[WHAT THE TASK REQUIRES]:
Go through the data below. Pull out every line that has the word "createTimerfd".

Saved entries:
........
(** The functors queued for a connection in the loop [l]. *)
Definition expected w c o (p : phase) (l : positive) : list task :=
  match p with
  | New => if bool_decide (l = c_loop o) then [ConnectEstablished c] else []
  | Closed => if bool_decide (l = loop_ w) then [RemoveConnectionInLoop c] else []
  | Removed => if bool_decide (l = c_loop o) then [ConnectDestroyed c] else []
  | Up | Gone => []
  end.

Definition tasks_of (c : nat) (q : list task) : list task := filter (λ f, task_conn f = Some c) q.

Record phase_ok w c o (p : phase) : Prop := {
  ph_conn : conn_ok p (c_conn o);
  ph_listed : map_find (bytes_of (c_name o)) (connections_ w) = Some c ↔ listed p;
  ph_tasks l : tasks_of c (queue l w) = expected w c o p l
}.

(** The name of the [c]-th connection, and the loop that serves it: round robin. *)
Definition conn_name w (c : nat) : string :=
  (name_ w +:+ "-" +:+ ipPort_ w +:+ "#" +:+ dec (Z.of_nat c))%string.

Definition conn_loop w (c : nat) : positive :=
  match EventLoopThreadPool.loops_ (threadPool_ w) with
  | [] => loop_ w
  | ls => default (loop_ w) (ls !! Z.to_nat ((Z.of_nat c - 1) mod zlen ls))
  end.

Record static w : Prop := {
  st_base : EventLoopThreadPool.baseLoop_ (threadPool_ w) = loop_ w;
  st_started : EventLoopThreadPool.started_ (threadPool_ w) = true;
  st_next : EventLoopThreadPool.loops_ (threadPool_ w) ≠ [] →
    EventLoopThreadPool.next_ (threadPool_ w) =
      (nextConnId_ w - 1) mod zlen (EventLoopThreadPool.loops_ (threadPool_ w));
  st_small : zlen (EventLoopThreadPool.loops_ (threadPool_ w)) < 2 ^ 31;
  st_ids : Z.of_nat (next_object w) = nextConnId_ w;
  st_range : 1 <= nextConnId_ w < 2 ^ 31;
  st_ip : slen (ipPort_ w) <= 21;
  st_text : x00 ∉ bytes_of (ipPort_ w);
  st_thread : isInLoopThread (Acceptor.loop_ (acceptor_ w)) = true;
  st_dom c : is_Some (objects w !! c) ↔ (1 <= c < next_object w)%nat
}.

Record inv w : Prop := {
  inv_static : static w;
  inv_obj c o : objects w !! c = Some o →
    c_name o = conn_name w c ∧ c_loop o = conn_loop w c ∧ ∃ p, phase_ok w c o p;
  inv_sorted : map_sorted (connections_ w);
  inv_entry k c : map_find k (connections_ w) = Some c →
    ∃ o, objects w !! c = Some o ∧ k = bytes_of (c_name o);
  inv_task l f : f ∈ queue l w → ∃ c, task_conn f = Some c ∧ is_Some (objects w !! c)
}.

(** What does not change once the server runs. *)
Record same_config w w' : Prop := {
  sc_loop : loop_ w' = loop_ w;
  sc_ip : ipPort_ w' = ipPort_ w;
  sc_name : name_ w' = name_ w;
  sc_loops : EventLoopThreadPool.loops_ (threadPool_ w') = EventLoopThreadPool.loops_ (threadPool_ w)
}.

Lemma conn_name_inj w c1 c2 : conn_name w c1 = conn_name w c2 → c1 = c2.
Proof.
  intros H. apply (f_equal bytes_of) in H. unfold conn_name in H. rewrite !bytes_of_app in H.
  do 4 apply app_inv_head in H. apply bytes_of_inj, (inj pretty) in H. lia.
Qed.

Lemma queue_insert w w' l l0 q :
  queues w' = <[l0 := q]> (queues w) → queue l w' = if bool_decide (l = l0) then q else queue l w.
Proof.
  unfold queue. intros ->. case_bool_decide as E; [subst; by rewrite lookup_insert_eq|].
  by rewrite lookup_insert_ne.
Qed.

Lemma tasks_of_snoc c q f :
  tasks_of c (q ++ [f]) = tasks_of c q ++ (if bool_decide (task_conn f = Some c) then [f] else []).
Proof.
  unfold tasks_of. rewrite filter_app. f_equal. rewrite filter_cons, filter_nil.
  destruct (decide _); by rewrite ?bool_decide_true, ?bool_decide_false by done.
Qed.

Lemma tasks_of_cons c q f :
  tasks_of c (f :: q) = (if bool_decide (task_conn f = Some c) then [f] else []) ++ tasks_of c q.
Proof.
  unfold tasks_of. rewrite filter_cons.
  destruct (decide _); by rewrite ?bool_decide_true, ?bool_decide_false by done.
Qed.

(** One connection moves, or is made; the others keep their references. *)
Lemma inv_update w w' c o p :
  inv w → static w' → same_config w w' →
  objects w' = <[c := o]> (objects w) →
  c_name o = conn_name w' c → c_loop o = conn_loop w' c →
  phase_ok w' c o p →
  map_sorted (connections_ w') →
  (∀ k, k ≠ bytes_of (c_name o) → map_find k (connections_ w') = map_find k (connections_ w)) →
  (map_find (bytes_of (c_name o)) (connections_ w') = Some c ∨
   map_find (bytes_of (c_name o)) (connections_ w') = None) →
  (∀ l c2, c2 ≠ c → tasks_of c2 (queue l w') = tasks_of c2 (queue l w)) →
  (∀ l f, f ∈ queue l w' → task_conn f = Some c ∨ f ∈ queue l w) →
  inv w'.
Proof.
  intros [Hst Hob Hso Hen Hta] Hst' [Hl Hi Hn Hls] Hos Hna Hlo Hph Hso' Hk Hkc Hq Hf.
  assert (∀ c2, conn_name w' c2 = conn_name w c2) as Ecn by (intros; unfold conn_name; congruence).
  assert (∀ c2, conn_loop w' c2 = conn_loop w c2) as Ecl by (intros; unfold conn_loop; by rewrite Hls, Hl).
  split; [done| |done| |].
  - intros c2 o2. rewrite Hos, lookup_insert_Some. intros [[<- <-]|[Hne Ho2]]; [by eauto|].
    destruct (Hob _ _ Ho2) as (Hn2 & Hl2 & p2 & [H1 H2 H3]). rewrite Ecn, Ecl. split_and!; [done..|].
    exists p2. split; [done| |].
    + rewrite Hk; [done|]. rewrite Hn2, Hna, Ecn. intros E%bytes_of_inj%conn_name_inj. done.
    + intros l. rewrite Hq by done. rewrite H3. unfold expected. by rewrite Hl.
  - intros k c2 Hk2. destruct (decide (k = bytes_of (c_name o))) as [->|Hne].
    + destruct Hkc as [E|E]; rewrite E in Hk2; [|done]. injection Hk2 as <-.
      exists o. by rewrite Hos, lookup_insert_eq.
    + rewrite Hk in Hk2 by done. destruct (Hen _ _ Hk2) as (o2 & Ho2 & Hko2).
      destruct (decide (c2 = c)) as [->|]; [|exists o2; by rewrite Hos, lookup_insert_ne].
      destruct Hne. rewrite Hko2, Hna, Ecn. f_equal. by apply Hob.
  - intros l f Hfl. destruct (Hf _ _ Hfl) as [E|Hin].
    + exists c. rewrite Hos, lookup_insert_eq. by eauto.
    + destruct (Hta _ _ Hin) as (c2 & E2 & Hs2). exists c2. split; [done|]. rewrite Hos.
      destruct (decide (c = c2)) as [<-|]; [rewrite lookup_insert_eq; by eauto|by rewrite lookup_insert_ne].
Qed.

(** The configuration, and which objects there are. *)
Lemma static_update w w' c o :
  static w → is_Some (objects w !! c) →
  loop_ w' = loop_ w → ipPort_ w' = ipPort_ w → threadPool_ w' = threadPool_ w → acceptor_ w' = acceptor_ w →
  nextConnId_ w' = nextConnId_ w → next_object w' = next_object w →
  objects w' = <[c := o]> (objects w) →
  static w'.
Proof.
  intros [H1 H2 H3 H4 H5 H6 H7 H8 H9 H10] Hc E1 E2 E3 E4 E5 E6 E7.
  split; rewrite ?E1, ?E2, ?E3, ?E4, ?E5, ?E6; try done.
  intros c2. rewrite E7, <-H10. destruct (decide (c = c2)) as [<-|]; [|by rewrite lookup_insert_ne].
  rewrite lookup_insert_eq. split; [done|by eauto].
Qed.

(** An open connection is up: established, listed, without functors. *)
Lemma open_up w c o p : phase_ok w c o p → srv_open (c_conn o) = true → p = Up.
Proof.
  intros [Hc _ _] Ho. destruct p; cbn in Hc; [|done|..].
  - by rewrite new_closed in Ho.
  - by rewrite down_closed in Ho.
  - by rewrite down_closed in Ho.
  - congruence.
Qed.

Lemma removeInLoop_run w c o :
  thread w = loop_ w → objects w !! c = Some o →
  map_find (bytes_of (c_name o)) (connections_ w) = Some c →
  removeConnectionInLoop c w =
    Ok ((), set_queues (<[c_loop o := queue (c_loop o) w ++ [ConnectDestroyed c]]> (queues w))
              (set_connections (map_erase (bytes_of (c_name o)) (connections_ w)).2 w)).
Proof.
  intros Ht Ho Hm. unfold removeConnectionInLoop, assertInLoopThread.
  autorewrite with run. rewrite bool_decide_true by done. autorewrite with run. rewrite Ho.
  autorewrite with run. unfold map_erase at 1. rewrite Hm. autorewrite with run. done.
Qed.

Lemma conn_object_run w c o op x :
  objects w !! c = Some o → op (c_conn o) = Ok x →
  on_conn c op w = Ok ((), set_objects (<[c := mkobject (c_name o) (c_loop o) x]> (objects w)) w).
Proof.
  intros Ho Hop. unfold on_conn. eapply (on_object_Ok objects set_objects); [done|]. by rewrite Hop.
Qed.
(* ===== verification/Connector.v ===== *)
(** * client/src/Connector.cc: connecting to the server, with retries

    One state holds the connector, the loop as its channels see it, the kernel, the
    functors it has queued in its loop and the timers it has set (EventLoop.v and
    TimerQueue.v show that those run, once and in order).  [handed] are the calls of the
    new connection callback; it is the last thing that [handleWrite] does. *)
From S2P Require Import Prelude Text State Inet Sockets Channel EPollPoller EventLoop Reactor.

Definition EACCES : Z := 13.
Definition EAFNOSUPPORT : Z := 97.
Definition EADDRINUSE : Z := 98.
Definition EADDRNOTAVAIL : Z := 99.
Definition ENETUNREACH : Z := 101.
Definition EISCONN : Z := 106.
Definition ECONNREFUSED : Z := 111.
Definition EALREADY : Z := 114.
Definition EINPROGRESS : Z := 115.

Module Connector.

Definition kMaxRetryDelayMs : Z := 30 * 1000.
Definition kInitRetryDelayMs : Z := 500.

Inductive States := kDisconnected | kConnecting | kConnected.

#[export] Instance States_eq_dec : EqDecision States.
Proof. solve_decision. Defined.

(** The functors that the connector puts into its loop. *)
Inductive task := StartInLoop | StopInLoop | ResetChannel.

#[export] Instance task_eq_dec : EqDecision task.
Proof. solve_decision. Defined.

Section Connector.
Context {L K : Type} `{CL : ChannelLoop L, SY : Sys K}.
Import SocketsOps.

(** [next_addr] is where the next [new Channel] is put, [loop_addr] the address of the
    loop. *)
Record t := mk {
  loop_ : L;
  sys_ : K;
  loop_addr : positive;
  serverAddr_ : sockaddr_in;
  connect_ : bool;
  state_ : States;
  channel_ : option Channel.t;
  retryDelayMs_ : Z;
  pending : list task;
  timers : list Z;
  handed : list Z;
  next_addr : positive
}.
........
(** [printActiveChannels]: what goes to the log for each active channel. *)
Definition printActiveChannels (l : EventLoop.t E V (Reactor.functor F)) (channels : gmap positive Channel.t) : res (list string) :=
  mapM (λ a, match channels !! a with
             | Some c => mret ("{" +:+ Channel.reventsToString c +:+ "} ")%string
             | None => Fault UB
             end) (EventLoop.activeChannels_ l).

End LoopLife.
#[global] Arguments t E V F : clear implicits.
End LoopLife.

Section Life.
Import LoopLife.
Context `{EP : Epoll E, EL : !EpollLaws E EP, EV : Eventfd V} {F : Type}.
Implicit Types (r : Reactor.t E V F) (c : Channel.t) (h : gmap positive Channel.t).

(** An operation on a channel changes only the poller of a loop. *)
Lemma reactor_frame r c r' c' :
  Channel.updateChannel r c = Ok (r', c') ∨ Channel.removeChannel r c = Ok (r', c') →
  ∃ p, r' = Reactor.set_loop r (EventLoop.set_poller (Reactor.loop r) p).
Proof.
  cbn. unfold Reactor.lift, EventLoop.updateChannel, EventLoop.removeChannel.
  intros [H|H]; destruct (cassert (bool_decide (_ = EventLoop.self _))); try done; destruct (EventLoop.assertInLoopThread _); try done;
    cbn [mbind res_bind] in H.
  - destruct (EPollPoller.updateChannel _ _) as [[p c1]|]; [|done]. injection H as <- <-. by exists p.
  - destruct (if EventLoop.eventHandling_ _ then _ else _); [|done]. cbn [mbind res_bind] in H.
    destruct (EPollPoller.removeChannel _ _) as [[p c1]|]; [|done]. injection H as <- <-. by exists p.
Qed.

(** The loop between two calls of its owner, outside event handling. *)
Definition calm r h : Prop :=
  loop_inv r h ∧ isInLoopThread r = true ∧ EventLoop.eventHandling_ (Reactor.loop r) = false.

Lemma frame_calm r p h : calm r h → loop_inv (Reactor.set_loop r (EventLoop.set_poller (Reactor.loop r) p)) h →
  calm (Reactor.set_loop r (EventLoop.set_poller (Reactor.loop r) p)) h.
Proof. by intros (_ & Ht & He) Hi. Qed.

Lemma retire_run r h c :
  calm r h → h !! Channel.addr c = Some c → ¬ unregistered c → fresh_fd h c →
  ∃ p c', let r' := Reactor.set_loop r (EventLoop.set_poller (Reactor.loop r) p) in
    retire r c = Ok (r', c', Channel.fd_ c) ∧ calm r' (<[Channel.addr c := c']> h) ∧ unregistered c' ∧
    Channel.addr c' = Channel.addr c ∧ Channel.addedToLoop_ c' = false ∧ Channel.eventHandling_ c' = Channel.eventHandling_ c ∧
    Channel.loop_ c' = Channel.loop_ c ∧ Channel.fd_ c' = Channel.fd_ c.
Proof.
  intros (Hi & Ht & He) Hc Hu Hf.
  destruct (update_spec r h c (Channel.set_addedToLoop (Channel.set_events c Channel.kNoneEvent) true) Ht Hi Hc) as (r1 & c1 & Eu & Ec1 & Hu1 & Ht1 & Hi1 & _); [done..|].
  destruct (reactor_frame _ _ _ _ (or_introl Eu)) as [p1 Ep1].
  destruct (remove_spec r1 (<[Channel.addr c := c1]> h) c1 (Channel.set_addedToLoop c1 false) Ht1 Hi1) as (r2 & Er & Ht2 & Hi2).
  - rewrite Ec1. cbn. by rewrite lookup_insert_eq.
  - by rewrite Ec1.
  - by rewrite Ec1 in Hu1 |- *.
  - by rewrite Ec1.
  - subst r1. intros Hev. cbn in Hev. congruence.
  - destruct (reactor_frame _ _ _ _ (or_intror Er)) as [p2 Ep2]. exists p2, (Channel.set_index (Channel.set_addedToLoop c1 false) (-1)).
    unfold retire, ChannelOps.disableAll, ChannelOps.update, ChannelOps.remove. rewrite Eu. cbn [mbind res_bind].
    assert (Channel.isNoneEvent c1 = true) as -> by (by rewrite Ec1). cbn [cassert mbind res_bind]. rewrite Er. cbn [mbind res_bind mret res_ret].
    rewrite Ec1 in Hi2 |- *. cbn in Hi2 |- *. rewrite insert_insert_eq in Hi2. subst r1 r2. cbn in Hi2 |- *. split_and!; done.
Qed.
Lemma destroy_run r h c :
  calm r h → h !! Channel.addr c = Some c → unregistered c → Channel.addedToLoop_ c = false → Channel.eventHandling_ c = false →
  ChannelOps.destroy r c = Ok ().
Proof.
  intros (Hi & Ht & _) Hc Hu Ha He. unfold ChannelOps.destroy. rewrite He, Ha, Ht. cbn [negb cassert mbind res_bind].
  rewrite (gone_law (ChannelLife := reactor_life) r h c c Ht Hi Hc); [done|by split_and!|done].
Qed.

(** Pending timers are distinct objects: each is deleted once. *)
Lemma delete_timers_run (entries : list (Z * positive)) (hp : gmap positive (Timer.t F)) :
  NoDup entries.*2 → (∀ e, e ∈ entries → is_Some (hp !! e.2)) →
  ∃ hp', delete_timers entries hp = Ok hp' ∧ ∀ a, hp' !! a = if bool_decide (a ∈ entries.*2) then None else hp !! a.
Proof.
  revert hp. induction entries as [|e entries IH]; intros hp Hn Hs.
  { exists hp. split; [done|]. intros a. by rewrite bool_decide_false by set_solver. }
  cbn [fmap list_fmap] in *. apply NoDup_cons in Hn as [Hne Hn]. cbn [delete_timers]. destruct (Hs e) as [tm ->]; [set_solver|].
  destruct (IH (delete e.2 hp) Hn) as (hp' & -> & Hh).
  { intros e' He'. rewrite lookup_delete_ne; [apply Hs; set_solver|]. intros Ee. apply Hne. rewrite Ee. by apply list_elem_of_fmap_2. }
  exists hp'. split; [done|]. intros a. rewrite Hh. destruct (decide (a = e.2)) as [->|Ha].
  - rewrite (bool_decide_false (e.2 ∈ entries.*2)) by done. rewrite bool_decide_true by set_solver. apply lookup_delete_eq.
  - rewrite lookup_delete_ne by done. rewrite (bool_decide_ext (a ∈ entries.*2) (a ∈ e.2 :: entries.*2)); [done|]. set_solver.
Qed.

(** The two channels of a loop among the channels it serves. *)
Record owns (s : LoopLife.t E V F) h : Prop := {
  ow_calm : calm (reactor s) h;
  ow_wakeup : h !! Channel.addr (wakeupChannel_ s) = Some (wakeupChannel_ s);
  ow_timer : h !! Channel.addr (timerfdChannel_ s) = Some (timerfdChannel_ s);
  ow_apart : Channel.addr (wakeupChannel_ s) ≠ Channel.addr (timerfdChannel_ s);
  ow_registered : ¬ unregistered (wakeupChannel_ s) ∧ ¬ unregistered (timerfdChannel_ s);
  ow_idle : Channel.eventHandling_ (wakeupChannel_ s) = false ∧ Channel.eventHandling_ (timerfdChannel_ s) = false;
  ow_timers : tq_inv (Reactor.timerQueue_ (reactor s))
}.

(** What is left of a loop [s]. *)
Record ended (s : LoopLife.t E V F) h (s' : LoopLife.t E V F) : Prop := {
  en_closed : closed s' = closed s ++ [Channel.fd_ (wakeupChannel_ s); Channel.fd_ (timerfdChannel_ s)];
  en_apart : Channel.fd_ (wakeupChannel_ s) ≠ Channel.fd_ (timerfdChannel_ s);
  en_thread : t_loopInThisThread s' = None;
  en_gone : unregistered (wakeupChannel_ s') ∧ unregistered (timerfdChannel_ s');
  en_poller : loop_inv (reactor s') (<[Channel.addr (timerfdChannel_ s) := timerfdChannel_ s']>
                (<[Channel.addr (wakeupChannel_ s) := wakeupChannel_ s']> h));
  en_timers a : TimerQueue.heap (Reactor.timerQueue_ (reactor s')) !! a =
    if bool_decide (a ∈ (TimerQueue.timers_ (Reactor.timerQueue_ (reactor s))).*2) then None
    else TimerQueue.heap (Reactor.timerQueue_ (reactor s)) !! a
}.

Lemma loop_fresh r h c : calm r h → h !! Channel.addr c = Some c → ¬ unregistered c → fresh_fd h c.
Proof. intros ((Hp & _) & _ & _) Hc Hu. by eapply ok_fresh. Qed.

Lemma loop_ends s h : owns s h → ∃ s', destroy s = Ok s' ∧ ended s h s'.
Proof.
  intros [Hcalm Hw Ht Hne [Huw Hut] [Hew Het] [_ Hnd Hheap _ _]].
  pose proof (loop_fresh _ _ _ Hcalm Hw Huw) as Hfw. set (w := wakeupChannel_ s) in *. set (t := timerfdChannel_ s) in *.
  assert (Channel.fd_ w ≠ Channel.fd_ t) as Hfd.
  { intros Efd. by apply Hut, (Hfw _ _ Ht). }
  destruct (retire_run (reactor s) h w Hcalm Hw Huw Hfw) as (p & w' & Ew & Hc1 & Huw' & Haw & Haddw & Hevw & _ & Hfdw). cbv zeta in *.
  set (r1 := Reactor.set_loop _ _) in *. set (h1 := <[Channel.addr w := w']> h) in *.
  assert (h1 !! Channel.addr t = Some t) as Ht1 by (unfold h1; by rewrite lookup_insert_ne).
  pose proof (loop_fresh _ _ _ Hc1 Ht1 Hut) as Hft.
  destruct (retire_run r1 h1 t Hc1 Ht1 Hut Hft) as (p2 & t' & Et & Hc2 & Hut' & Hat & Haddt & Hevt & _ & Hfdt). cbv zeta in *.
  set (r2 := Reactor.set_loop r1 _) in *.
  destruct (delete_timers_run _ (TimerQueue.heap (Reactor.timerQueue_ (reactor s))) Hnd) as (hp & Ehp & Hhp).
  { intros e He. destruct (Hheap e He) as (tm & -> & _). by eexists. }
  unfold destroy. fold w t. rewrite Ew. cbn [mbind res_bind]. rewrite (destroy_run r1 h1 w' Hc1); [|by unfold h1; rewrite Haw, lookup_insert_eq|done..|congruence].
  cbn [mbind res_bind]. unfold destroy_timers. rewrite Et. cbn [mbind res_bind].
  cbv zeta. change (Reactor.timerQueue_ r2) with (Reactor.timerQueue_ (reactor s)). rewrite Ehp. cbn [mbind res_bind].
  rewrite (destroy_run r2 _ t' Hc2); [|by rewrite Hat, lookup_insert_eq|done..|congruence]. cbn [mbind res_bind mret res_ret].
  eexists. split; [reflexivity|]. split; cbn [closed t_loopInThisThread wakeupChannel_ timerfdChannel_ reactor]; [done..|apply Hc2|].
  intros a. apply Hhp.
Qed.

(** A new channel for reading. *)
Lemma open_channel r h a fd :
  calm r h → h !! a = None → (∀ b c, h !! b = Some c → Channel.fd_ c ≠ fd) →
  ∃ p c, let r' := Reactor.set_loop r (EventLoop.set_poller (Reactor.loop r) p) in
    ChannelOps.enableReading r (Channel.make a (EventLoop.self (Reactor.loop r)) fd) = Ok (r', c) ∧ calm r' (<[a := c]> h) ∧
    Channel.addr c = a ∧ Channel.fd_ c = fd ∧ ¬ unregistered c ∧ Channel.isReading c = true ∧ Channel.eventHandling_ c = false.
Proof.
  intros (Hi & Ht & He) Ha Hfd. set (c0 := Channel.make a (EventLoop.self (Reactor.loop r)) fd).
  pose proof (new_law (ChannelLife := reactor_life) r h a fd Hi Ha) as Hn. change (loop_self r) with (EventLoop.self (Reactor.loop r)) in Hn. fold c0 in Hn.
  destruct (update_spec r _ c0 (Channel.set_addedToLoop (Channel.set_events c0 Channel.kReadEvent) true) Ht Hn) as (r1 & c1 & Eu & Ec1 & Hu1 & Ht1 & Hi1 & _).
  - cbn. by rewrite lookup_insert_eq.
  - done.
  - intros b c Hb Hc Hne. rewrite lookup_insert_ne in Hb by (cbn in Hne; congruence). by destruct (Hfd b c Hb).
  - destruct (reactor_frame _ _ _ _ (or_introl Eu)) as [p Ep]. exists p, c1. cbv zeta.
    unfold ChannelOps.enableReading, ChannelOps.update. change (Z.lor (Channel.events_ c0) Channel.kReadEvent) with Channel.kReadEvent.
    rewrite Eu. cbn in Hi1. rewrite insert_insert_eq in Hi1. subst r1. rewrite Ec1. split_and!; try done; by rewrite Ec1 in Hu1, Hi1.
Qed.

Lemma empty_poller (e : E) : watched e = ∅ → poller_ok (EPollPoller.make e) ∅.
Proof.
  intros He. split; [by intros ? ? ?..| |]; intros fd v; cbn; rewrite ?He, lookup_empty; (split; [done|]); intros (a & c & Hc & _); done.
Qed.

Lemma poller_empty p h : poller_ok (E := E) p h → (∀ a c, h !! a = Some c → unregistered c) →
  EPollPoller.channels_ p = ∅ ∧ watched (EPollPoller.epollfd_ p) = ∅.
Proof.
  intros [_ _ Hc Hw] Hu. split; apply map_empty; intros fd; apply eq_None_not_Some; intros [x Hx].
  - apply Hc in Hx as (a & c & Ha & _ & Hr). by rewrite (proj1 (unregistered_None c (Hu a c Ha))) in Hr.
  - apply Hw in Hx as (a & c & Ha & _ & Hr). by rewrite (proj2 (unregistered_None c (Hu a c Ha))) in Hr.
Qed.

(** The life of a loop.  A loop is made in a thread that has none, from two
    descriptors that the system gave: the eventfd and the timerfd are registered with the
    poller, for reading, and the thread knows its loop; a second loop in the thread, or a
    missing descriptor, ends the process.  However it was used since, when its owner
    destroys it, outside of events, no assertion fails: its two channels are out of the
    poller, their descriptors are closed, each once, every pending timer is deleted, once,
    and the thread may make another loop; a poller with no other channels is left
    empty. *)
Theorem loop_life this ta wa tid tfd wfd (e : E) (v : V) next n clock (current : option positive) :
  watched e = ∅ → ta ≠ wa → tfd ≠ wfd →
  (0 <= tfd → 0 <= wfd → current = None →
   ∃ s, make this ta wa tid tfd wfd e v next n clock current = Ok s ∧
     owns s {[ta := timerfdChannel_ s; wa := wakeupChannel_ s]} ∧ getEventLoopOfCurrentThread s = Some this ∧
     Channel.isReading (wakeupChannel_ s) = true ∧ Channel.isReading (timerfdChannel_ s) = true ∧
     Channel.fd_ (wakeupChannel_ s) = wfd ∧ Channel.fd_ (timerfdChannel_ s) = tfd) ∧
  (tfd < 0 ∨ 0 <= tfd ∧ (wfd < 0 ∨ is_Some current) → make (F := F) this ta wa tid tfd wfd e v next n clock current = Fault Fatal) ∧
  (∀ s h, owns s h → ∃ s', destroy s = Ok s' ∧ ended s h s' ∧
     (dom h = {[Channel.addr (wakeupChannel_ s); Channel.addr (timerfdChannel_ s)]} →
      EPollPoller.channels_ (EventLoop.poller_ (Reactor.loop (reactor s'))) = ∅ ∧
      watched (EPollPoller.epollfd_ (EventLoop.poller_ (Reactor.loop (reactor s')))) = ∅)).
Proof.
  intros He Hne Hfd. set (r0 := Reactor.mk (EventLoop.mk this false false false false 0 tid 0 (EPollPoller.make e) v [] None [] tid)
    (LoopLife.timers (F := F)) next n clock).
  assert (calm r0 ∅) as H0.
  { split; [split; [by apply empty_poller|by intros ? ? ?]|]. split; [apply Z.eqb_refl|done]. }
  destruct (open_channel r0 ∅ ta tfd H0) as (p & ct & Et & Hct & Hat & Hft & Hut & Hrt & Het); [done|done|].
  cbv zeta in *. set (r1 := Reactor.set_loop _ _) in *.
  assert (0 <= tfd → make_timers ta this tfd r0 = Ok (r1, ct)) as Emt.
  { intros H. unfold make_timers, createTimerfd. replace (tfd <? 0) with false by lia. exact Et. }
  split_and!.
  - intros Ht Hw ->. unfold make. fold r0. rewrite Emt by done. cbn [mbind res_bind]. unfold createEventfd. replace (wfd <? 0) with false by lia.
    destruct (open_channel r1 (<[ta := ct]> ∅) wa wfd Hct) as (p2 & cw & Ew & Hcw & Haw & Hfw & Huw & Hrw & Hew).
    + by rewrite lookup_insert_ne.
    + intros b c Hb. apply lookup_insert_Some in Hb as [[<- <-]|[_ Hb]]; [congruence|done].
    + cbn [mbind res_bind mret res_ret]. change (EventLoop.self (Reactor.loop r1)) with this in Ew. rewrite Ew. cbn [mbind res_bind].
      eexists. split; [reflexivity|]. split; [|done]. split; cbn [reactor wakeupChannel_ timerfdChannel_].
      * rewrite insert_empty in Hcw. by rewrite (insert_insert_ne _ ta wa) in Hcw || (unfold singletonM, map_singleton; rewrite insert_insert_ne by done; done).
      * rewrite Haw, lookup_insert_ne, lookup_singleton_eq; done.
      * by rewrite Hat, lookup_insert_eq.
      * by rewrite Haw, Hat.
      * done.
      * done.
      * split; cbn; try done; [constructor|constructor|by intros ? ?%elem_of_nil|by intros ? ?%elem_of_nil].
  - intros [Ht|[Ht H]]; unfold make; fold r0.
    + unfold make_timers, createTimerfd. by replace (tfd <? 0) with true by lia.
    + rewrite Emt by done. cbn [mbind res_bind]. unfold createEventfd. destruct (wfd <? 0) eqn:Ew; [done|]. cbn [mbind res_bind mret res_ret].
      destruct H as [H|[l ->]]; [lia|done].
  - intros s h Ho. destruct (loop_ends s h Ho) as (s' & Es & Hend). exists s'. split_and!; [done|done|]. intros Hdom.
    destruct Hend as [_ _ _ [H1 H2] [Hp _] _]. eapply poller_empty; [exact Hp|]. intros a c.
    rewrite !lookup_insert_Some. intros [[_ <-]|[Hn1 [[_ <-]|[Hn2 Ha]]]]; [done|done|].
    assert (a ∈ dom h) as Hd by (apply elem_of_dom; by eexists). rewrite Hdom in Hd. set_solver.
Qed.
........
[EXERCISE RESPONSE]:
  { intros H. unfold make_timers, createTimerfd. replace (tfd <? 0) with false by lia. exact Et. }
    + unfold make_timers, createTimerfd. by replace (tfd <? 0) with true by lia.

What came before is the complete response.